With property investment drying up, more than 50 percent of real estate dealers may have already gone out of business, say sector sources

Photo by:

Tracey Shelton

A closed real estate agency office lies unoccupied on Norodom Boulevard on Monday.

THE real estate downturn has forced mass bankruptcies among the country's property agencies, with the industry reporting that 50 percent of businesses in the sector had gone bust since the crisis hit Cambodia.

"The sector is in deadlock and many companies are going out of business," said Sung Bonna, president and CEO of Bonna Realty Group and president of the National Valuers Association of Cambodia.

He added that bankruptcies would be even higher if unlicensed companies were factored in. He said that 80 companies were licensed nationwide, but hundreds operate illegally.

"Most real estate companies are changing from companies to freelancers to stay afloat," he said, adding that his company has also struggled in the current environment.

"I have no plan to lay off staff ... although income is decreasing," he said, "My company closed last month because we could not afford to pay for staff and other expenses - how can we survive if we don't have income?" said Leng Chanthoeun, marketing manager of Golden Real Estate.

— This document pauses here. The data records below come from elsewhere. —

(** Ids that are converted one after the other while the ones seen are recorded, as with
    [members_seen.insert(id, ())]; [dup] and [one] give the errors of a repeated and of a
    single id. *)
Fixpoint distinct_ids {E A} (dup : Z -> E) (one : Z -> outcome E A) (ids : list Z) (seen : gmap Z ()) : outcome E (list A) :=
  match ids with
  | [] => Ok []
  | id :: ids =>
      _ ← guard_err (is_some (seen !! id)) (dup id);
      a ← one id;
      l ← distinct_ids dup one ids (<[id := tt]> seen);
      Ok (a :: l)
  end.

(** ** time.rs *)

(** [SystemTime]: nanoseconds since the epoch. *)
Record Timestamp := mkTimestamp { system_time : Z }.
#[export] Instance Timestamp_eq_dec : EqDecision Timestamp.
Proof. solve_decision. Defined.
(** [std::time::Duration], in nanoseconds. *)
Record Duration := mkDuration { nanos : Z }.
#[export] Instance Duration_eq_dec : EqDecision Duration.
Proof. solve_decision. Defined.
Inductive TimestampOrForever := At (t : Timestamp) | Forever.

Record TimestampError := mkTimestampError { te_context : string; te_since_epoch : Z }.

Definition EXPECTED_RANGE_END_MS : Z := 4102444800000.
Definition MAX_SAFE_TIMESTAMP_MS : Z := 100000000 * 1000 * 60 * 60 * 24.
Definition NANOS_PER_MILLI : Z := 1000000.

Definition Timestamp_from_millis (since_epoch : Z) (context : string) : outcome TimestampError Timestamp :=
  _ ← guard_err ((EXPECTED_RANGE_END_MS <? since_epoch) && (MAX_SAFE_TIMESTAMP_MS <? since_epoch)) (mkTimestampError context since_epoch);
  t ← system_time_add 0 (since_epoch * NANOS_PER_MILLI);
  Ok (mkTimestamp t).

(** [as_millis]; both [expect]s. *)
Definition Timestamp_as_millis {E} (t : Timestamp) : outcome E Z :=
  if system_time t <? 0 then Panic
  else let millis := system_time t / NANOS_PER_MILLI in
       if millis <=? u64_max then Ok millis else Panic.

Definition FOREVER_MS : Z := 2 ^ 63 - 1.
Definition TimestampOrForever_from_millis (since_epoch : Z) (context : string) : outcome TimestampError TimestampOrForever :=
  if FOREVER_MS <=? since_epoch then Ok Forever else At <$> Timestamp_from_millis since_epoch context.

Definition Duration_ZERO : Duration := mkDuration 0.
Definition Duration_from_millis (millis : Z) : Duration := mkDuration (millis * NANOS_PER_MILLI).
(** [60 * mins] is a u64 multiplication, of a u32 at all callers. *)
Definition Duration_from_mins {E} (mins : Z) : outcome E Duration :=
  if 60 * mins <=? u64_max then Ok (mkDuration (60 * mins * NANOS_PER_SEC)) else Panic.
Definition Duration_from_hours (hours : Z) : Duration := mkDuration (60 * 60 * hours * NANOS_PER_SEC).
Definition Timestamp_add {E} (t : Timestamp) (d : Duration) : outcome E Timestamp :=
  mkTimestamp <$> system_time_add (system_time t) (nanos d).

(** ** frame.rs *)

Definition RecipientId : Type := Z.
Definition ChatId : Type := Z.

(** ** call.rs: call links *)

Definition CALL_LINK_ROOT_KEY_LEN : nat := 16.
Definition CALL_LINK_EPOCH_LEN : nat := 4.
Inductive CallLinkError :=
| CallLinkError_InvalidRootKey (n : nat) | CallLinkError_InvalidEpoch (n : nat)
| CallLinkError_InvalidAdminKey | CallLinkError_InvalidTimestamp (e : TimestampError).

Record CallLink := mkCallLink {
  cl_restrictions : proto.CallLink_Restrictions;
  cl_root_key : array 16;
  cl_epoch : option (array 4);
  cl_admin_key : option bytes;
  cl_expiration : Timestamp;
  cl_name : string
}.

Definition CallLink_try_from (self : proto.CallLink) : outcome CallLinkError CallLink :=
  let '(proto.mkCallLink rootKey adminKey name restrictions expirationMs epoch) := self in
  root_key ← ok_or (CallLinkError_InvalidRootKey (length rootKey)) (try_array CALL_LINK_ROOT_KEY_LEN rootKey);
  epoch ← transpose_map (fun epoch => ok_or (CallLinkError_InvalidEpoch (length epoch)) (try_array CALL_LINK_EPOCH_LEN epoch)) epoch;
  _ ← guard_err (bool_decide (adminKey = Some [])) CallLinkError_InvalidAdminKey;
  let restrictions := enum_value_or proto.CallLink_Restrictions_UNKNOWN restrictions in
  expiration ← map_err CallLinkError_InvalidTimestamp (Timestamp_from_millis expirationMs "CallLink.expirationMs");
  Ok (mkCallLink restrictions root_key epoch adminKey expiration name).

He said that his company was licensed last July, just when the sector began its gradual slowdown during the general election, but tough times continued with the Thai-Cambodian border spat and the global financial crisis, he added.

"It is not only my company that has closed.

"There are a lot more real estate agents who have been bankrupted as well," he said. "However, when the sector recovers, we will resume our business," he said.

Kong Vansophy, the administrative manager of the Real Estate Developers Association of Cambodia (CRDA), said "a lot of property owners are trying to quickly sell their property at low prices".

But other owners are acting as if the downturn never occurred. He said that landowners in Tuol Kork district are desperate for money and have dropped prices from about US$700 to $300 per square metre.

The manager of Say Group Realty, Uk Sophen, said that the downturn had cost thousands of jobs.

My company closed last month because we could not afford to pay for the staff.

"We don't have any customers coming asking us to buy or sell property or even asking for information," he said.

"I don't know how we will survive," he said, reflecting fears across the industry. "I think that my company will fold soon."

Sung Bonna blamed the government for waiting too long to help the struggling real estate sector.

"We just want the sector to operate normally," he said.

The government has loosened some real estate regulations and hinted that it has further plans to help the sector.

"The government is trying to deal with the problem - it is under way," said Ngy Tayi, the undersecretary of state at the Ministry of Economy and Finance, and chairman of the Inter-Ministerial Task Force.